According to the EPA, 88 percent of U.S. states and territories do not track the types of single-use plastics currently in commerce. Many do not collect recycling data annually, cannot monitor contamination rates, and lack protocols for tracking materials through the system.

Researchers and policy analysts consistently point to this data gap as a major barrier to smarter investment and system design. Without standardized metrics, it becomes difficult to compare outcomes, identify bottlenecks, or scale what works.

Public Trust Depends on System Performance

Recycling also relies on public trust. A 2025 WM report found that many Americans, particularly Baby Boomers, lack confidence that what they place in the recycling bin actually gets recycled.

This skepticism weakens participation, even among those who want to recycle correctly. The good news is that interest in learning remains high.

When infrastructure improves and performance becomes visible through clearer labeling, better data, and consistent outcomes, public confidence tends to follow. Trust is built when systems work.

What Manufacturers and Brands Can Do

Industry has a central role to play in driving system-wide improvement. Brands and packaging producers can:

• Design for recyclability: Use mono-materials, eliminate problematic additives, and align packaging with recovery systems.

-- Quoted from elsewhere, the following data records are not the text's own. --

(* ===== verification/CompareTermination.v ===== *)
(** The structural walks of [Compare] end on every heap, cyclic ones included:
    each list or map level consumes a pointer (pair) that was not on the stack,
    and between two levels only the tuple nesting of one value is crossed. *)

From S2P Require Import Prelude Order Policy Source Ir Values Compare.

(** ** Nesting bounds *)

Lemma max_list_ge (l : list nat) n : n ∈ l → n ≤ max_list l.
Proof. induction 1; cbn; lia. Qed.

Lemma tuple_depth_item items v : v ∈ items → tuple_depth v < tuple_depth (VTuple items).
Proof. cbn. induction 1; cbn in *; lia. Qed.

Lemma values_depth_ge vs v : v ∈ vs → tuple_depth v ≤ values_depth vs.
Proof. intros H. apply max_list_ge. by apply list_elem_of_fmap_2. Qed.

Lemma list_items_depth st l v : v ∈ list_items st l → tuple_depth v ≤ store_depth st.
Proof.
  unfold list_items. destruct (st_lists st !! l) as [vs|] eqn:Hl; cbn; [|by intros ?%not_elem_of_nil].
  intros Hv%values_depth_ge. etrans; [exact Hv|]. unfold store_depth. etrans; [|apply Nat.le_max_l].
  apply max_list_ge. apply list_elem_of_fmap. exists (l, vs). by rewrite elem_of_map_to_list.
Qed.

Lemma map_entries_depth st l k v : (k, v) ∈ map_entries st l → tuple_depth v ≤ store_depth st.
Proof.
  unfold map_entries. destruct (st_maps st !! l) as [es|] eqn:Hl; cbn; [|by intros ?%not_elem_of_nil].
  intros Hv. assert (v ∈ es.*2) as Hd%values_depth_ge by (by apply (list_elem_of_fmap_2 snd) in Hv).
  etrans; [exact Hd|]. unfold store_depth. etrans; [|apply Nat.le_max_r].
  apply max_list_ge. apply list_elem_of_fmap. exists (l, es). by rewrite elem_of_map_to_list.
Qed.

Lemma list_items_loc st l v : v ∈ list_items st l → l ∈ container_locs st.
Proof.
  unfold list_items, container_locs. destruct (st_lists st !! l) eqn:Hl; cbn; [|by intros ?%not_elem_of_nil].
  intros _. apply elem_of_union_l, elem_of_dom. by rewrite Hl.
Qed.

Lemma map_entries_loc st l e : e ∈ map_entries st l → l ∈ container_locs st.
Proof.
  unfold map_entries, container_locs. destruct (st_maps st !! l) eqn:Hl; cbn; [|by intros ?%not_elem_of_nil].
  intros _. apply elem_of_union_r, elem_of_dom. by rewrite Hl.
Qed.

(** ** What is left to visit *)

Section budget.
Context {A : Type} `{Countable A} (universe : gset A).

Definition unvisited (visiting : list A) : nat := size (universe ∖ list_to_set visiting).

Lemma unvisited_push x visiting :
  x ∈ universe → x ∉ visiting → unvisited (x :: visiting) < unvisited visiting.
Proof.
  intros Hx Hn. unfold unvisited. apply subset_size. split; [set_solver|].
  intros Hsub. assert (x ∈ universe ∖ list_to_set visiting) as Hin; [|apply Hsub in Hin; set_solver].
  apply elem_of_difference. by rewrite elem_of_list_to_set.
Qed.

(** The fuel of a level suffices for the next one: a pushed container pays for
    the tuples inside it. *)
Lemma budget_push D x visiting fuel d :
  x ∈ universe → x ∉ visiting → d ≤ D →
  unvisited visiting * S D < S fuel → unvisited (x :: visiting) * S D + d < fuel.
Proof. intros Hx Hn Hd Hf. pose proof (unvisited_push x visiting Hx Hn). nia. Qed.
End budget.

(** ** Termination of the loops *)

Lemma zip_all_is_Some {A B} (f : A → B → option bool) xs ys :
  (∀ x y, x ∈ xs → y ∈ ys → is_Some (f x y)) → is_Some (zip_all f xs ys).
Proof.
  revert ys. induction xs as [|x xs IH]; intros [|y ys] Hf; cbn; eauto.
  destruct (Hf x y) as [[] ->]; [left..| |]; cbn; [|by eauto].
  apply IH. intros x' y' ??. apply Hf; by right.
Qed.

Lemma index_map_get_elem {A} k (m : list (MapKey * A)) v : index_map_get k m = Some v → (k, v) ∈ m.
Proof.
  unfold index_map_get. intros ([i [k' v']] & Hf & [= <-])%bind_Some.
  apply list_find_Some in Hf as (Hi & Hk & _). cbn in Hk. subst. by eapply list_elem_of_lookup_2.
Qed.

Lemma entries_all_is_Some {A} (f : A → A → option bool) xs ys :
  (∀ k v k' w, (k, v) ∈ xs → (k', w) ∈ ys → is_Some (f v w)) → is_Some (entries_all f xs ys).
Proof.
  induction xs as [|[k v] xs IH]; intros Hf; cbn; [by eauto|].
  destruct (index_map_get k ys) as [w|] eqn:Hw; [|by eauto]. apply index_map_get_elem in Hw.
  destruct (Hf k v k w) as [[] ->]; [left|done| |]; cbn; [|by eauto].
  apply IH. intros * ??. eapply Hf; [by right|done].
Qed.

Lemma compare_zip_is_Some {A} (f : A → A → option comparison) xs ys o :
  (∀ x y, x ∈ xs → y ∈ ys → is_Some (f x y)) → is_Some (compare_zip f xs ys o).
Proof.
  revert ys. induction xs as [|x xs IH]; intros [|y ys] Hf; cbn; eauto.
  destruct (Hf x y) as [[] ->]; [left..| | |]; cbn; [|by eauto..].
  apply IH. intros x' y' ??. apply Hf; by right.
Qed.

Lemma compare_maps_is_Some {A} (f : A → A → option comparison) xs ys :
  (∀ k v k' w, (k, v) ∈ xs → (k', w) ∈ ys → is_Some (f v w)) → is_Some (compare_maps f xs ys).
Proof.
  intros Hf. apply compare_zip_is_Some. intros [k v] [k' w]. rewrite !isort_perm. intros ??.
  destruct (map_key_cmp k k'); eauto.
Qed.

Lemma hash_items_is_Some {A} (f : A → N → option N) xs s :
  (∀ x s, x ∈ xs → is_Some (f x s)) → is_Some (hash_items f xs s).
Proof.
  revert s. induction xs as [|x xs IH]; intros s Hf; cbn; [by eauto|].
  destruct (Hf x s) as [s' ->]; [left|]. cbn. apply IH. intros x' s'' ?. apply Hf. by right.
Qed.

Lemma hash_entries_is_Some {A} (f : A → N → option N) xs c :
  (∀ k x s, (k, x) ∈ xs → is_Some (f x s)) → is_Some (hash_entries f xs c).
Proof.
  revert c. induction xs as [|[k x] xs IH]; intros c Hf; cbn; [by eauto|].
  destruct (Hf k x (hash_map_key k FNV_OFFSET)) as [s' ->]; [left|]. cbn. apply IH.
  intros k' x' s'' ?. eapply Hf. by right.
Qed.

(** ** Termination of the walks *)

Section walks.
Context (st : Store).
Local Abbreviation U := (container_locs st).
Local Abbreviation UU := (gset_cprod U U).
Local Abbreviation D := (store_depth st).

Lemma deep_equal_inner_is_Some fuel visiting a b :
  unvisited UU visiting * S D + tuple_depth a < fuel →
  is_Some (deep_equal_inner fuel st visiting a b).
Proof.
  revert visiting a b. induction fuel as [|fuel IH]; intros visiting a b Hf; [lia|].
  destruct a as [| | | | | |xs| | | | | |x|x| |], b as [| | | | | |ys| | | | | |y|y| |]; cbn [deep_equal_inner];
    try (by eauto).
  - destruct (_ =? _)%nat; [|by eauto]. apply zip_all_is_Some. intros v w Hv _.
    apply IH. apply tuple_depth_item in Hv. lia.
  - destruct (_ =? _)%N; [by eauto|]. case_decide; [by eauto|]. destruct (_ =? _)%nat; [|by eauto].
    apply zip_all_is_Some. intros v w Hv Hw. apply IH. cbn in Hf. eapply budget_push; [|done| |lia].
    + apply elem_of_gset_cprod. split; by eapply list_items_loc.
    + by eapply list_items_depth.
  - destruct (_ =? _)%N; [by eauto|]. case_decide; [by eauto|]. destruct (_ =? _)%nat; [|by eauto].
    apply entries_all_is_Some. intros k v k' w Hv Hw. apply IH. cbn in Hf.
    eapply budget_push; [|done| |lia].
    + apply elem_of_gset_cprod. split; by eapply map_entries_loc.
    + by eapply map_entries_depth.
Qed.

Lemma deep_compare_inner_is_Some fuel visiting a b :
  unvisited UU visiting * S D + tuple_depth a < fuel →
  is_Some (deep_compare_inner fuel st visiting a b).
Proof.
  revert visiting a b. induction fuel as [|fuel IH]; intros visiting a b Hf; [lia|].
  cbn [deep_compare_inner]. destruct (N.compare _ _); [|by eauto..].
  destruct a as [| | | | | |xs| | | | | |x|x| |], b as [| | | | | |ys| | | | | |y|y| |];
    try (by eauto).
  - apply compare_zip_is_Some. intros v w Hv _. apply IH. apply tuple_depth_item in Hv. lia.
  - destruct (_ =? _)%N; [by eauto|]. case_decide; [by eauto|].
    apply compare_zip_is_Some. intros v w Hv Hw. apply IH. cbn in Hf. eapply budget_push; [|done| |lia].
    + apply elem_of_gset_cprod. split; by eapply list_items_loc.
    + by eapply list_items_depth.
  - destruct (_ =? _)%N; [by eauto|]. case_decide; [by eauto|].
    apply compare_maps_is_Some. intros k v k' w Hv Hw. apply IH. cbn in Hf.
    eapply budget_push; [|done| |lia].
    + apply elem_of_gset_cprod. split; by eapply map_entries_loc.
    + by eapply map_entries_depth.
Qed.

Lemma deep_hash_inner_is_Some fuel visiting v s :
  unvisited U visiting * S D + tuple_depth v < fuel →
  is_Some (deep_hash_inner fuel st visiting v s).
Proof.
  revert visiting v s. induction fuel as [|fuel IH]; intros visiting v s Hf; [lia|].
  destruct v as [| | | | | |xs| | | | | |x|x| |]; cbn [deep_hash_inner]; try (by eauto).
  - apply hash_items_is_Some. intros v s' Hv. apply IH. apply tuple_depth_item in Hv. lia.
  - case_decide; [by eauto|]. apply hash_items_is_Some. intros v s' Hv. apply IH. cbn in Hf.
    eapply budget_push; [by eapply list_items_loc|done|by eapply list_items_depth|lia].
  - case_decide; [by eauto|].
    edestruct (hash_entries_is_Some (deep_hash_inner fuel st (x :: visiting)) (map_entries st x) 0)
      as [c ->]; [|by eauto]. intros k v s' Hv. apply IH. cbn in Hf.
    eapply budget_push; [by eapply map_entries_loc|done|by eapply map_entries_depth|lia].
Qed.
End walks.

Lemma unvisited_all {A} `{Countable A} (U : gset A) : unvisited U [] = size U.
Proof. unfold unvisited. f_equal. set_solver. Qed.

Lemma size_gset_cprod (U : gset Loc) : size (gset_cprod U U) ≤ size U * size U.
Proof.
  change (size U) with (length (elements U)). rewrite <- length_prod. apply submseteq_length, NoDup_submseteq.
  { apply NoDup_elements. }
  intros [x y] Hxy%elem_of_elements%elem_of_gset_cprod. destruct Hxy as [Hx Hy].
  apply list_elem_of_In, in_prod; by apply list_elem_of_In, elem_of_elements.
Qed.

Lemma deep_equal_total st a b : is_Some (deep_equal st a b).
Proof.
  apply deep_equal_inner_is_Some. rewrite unvisited_all. unfold compare_fuel, walk_fuel.
  pose proof (size_gset_cprod (container_locs st)). nia.
Qed.

Lemma deep_compare_total st a b : is_Some (deep_compare st a b).
Proof.
  apply deep_compare_inner_is_Some. rewrite unvisited_all. unfold compare_fuel, walk_fuel.
  pose proof (size_gset_cprod (container_locs st)). nia.
Qed.

Lemma deep_hash_total st v : is_Some (deep_hash st v).
Proof.
  apply fmap_is_Some. apply deep_hash_inner_is_Some. rewrite unvisited_all.
  unfold hash_fuel, walk_fuel. lia.
Qed.

(** C16: structural equality, order and hash end on every heap. Lists and maps
    may contain themselves; with the fuel computed from the number of containers
    and the tuple nesting of the heap the three walks always return. *)
Theorem structural_walks_terminate (st : Store) (a b : RuntimeValue) :
  is_Some (deep_equal st a b) ∧ is_Some (deep_compare st a b) ∧ is_Some (deep_hash st a).
Proof.
  split; [apply deep_equal_total|]. split; [apply deep_compare_total|apply deep_hash_total].
Qed.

• Support standardized labeling: Advocate for consistent messaging that helps consumers sort correctly and boosts public trust.

• Invest in traceability tools: Smart packaging, digital product passports, and AI can help track materials through the recycling journey.

• Collaborate on infrastructure: Join coalitions and partnerships that fund upgrades to MRFs, collection programs, and conversion facilities.

• Back strong policy: Encourage harmonized EPR frameworks and public investments in data systems and reprocessing capacity.

These actions go beyond compliance. They help create the infrastructure needed for truly circular packaging systems.

Building a Stronger System for the Future

Recycling has long been symbolized by a bin. In 2026, it should be seen as a system.

Where infrastructure is strong, materials are recovered. Where systems are weak, even motivated communities fall short. Designing packaging for recovery, modernizing facilities, increasing conversion capacity, and investing in better data will create a system that performs more consistently. These steps support circularity and reduce waste, helping plastic materials live longer, more useful lives.

When plastic is designed, collected, sorted, and reprocessed within a strong domestic system, it can remain a valuable material in a circular economy rather than becoming waste. Progress will come from building smarter systems, not from asking people to work harder with the tools they have.